[Saved data entries]
_ _ _ _ _ _ _
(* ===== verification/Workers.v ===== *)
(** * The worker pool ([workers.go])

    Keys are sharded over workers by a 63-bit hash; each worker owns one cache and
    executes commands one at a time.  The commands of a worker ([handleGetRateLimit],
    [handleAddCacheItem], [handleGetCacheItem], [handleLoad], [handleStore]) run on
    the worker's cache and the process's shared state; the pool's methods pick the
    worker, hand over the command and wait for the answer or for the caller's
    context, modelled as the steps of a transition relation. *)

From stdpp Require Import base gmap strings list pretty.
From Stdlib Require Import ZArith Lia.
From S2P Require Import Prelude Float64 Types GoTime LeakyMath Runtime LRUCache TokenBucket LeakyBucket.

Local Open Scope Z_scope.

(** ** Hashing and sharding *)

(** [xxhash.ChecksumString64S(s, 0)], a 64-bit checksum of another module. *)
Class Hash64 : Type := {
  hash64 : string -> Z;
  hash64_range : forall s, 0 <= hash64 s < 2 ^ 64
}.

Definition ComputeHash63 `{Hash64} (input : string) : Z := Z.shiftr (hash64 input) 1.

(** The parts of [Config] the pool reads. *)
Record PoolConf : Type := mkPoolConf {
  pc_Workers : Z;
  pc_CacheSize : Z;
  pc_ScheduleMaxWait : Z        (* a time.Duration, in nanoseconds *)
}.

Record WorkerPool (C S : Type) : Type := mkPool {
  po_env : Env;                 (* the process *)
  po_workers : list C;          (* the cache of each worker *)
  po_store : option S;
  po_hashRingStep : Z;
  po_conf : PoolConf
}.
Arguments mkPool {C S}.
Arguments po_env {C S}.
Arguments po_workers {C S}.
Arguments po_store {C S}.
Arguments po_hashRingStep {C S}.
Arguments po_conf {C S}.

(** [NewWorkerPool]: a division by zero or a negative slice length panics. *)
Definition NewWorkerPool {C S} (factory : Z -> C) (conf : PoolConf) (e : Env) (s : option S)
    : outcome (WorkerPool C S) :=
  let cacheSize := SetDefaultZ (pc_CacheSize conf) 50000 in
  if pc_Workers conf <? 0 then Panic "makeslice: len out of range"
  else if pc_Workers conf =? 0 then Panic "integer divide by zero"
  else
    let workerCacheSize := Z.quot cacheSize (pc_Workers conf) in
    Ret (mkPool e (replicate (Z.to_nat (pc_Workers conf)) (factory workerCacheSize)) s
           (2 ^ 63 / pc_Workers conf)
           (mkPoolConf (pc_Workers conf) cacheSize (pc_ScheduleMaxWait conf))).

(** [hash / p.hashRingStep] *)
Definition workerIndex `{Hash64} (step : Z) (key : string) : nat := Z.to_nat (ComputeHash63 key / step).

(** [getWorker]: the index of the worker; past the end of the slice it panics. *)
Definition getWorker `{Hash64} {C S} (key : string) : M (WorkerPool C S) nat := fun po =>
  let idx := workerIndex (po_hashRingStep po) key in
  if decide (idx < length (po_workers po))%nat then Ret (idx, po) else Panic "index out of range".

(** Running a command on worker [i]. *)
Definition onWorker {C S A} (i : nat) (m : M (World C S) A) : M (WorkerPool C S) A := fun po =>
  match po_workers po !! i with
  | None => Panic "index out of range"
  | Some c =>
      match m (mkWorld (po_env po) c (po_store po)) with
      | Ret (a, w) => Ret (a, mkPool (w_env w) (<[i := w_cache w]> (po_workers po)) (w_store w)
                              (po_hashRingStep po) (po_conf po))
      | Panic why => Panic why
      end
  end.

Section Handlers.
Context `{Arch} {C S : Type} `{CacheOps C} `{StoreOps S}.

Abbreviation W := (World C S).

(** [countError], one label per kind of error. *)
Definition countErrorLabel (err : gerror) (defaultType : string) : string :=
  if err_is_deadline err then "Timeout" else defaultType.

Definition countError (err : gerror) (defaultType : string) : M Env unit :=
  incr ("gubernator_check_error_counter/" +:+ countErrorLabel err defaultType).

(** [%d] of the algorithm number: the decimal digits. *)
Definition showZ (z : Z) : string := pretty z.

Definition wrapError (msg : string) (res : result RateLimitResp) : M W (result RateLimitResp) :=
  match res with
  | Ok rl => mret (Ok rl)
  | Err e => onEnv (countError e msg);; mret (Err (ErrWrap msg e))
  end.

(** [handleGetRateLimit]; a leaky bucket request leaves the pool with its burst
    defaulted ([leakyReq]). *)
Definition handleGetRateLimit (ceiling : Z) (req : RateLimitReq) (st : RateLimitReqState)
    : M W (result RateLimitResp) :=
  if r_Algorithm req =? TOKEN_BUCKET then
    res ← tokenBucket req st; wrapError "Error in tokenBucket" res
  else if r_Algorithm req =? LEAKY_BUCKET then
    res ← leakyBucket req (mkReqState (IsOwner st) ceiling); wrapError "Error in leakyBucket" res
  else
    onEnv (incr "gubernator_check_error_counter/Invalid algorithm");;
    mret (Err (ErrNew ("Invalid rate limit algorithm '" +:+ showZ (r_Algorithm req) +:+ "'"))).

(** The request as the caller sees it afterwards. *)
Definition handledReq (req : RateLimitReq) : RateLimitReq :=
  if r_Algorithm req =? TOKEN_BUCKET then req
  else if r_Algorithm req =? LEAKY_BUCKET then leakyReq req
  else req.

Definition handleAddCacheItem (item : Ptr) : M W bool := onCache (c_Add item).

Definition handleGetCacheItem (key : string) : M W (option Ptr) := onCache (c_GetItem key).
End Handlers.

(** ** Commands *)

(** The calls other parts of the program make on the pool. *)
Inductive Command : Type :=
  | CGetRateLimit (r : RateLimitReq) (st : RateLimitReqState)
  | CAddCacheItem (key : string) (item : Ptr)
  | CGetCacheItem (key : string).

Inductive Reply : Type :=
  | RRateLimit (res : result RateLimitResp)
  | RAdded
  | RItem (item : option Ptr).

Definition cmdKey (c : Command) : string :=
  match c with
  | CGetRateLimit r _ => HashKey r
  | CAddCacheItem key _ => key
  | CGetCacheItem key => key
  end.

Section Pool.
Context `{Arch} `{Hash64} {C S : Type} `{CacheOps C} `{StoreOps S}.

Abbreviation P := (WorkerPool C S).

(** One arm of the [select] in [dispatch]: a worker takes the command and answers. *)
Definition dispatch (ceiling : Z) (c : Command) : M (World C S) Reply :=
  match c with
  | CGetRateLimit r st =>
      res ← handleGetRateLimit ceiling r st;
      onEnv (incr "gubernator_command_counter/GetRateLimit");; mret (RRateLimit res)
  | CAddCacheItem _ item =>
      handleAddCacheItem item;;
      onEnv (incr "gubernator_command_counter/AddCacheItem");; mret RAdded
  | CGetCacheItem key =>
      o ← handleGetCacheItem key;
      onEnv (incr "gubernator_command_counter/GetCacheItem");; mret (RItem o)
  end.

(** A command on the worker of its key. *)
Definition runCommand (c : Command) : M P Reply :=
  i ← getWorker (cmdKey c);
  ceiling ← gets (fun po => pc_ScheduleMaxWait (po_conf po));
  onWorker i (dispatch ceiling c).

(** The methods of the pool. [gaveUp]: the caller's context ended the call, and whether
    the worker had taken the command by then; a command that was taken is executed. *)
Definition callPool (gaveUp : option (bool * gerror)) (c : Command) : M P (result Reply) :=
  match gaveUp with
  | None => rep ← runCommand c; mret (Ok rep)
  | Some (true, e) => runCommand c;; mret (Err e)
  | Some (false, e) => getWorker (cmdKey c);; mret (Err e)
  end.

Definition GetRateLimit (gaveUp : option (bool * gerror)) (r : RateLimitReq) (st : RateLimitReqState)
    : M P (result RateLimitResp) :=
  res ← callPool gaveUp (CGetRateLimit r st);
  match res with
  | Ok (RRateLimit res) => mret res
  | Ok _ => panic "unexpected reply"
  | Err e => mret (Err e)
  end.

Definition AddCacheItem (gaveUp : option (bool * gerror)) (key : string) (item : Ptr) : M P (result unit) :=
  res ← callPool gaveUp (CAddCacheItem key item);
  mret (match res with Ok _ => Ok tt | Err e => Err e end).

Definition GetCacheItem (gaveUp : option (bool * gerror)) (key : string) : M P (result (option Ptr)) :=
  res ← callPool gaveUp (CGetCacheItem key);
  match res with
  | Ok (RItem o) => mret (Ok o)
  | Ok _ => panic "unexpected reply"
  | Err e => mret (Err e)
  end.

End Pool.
_ _ _ _ _ _ _
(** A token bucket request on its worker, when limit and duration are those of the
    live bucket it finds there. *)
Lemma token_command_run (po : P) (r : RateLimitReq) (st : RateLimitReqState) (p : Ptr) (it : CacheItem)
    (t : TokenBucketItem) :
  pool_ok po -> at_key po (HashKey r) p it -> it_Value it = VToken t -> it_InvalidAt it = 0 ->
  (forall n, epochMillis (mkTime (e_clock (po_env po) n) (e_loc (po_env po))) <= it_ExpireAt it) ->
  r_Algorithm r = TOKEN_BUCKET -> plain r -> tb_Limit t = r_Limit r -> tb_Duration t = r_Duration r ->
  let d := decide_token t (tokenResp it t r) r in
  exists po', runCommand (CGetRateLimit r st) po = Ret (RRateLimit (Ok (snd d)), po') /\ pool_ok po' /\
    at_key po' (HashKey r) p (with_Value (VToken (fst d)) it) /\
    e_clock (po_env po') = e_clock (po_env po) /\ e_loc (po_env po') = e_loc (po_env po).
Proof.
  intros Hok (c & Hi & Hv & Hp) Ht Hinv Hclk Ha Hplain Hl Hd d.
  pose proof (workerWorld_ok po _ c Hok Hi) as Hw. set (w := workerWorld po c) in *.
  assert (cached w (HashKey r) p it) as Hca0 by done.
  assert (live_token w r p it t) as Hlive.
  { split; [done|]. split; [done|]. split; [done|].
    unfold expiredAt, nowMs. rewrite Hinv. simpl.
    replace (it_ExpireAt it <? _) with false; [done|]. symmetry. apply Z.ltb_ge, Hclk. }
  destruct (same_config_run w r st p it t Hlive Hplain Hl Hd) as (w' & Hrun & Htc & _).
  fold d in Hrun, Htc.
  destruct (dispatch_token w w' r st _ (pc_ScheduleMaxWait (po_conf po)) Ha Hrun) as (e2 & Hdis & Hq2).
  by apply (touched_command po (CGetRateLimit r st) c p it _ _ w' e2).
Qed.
_ _ _ _ _ _ _
### What is required:
From the records above, copy only the lines starting with the line that holds "(* ===== verification/Workers.v ===== *)" and going on through the line that holds "From Stdlib Require Import ZArith Lia.", exactly as written.

### Problem solution:
(* ===== verification/Workers.v ===== *)
(** * The worker pool ([workers.go])

    Keys are sharded over workers by a 63-bit hash; each worker owns one cache and
    executes commands one at a time.  The commands of a worker ([handleGetRateLimit],
    [handleAddCacheItem], [handleGetCacheItem], [handleLoad], [handleStore]) run on
    the worker's cache and the process's shared state; the pool's methods pick the
    worker, hand over the command and wait for the answer or for the caller's
    context, modelled as the steps of a transition relation. *)

From stdpp Require Import base gmap strings list pretty.
From Stdlib Require Import ZArith Lia.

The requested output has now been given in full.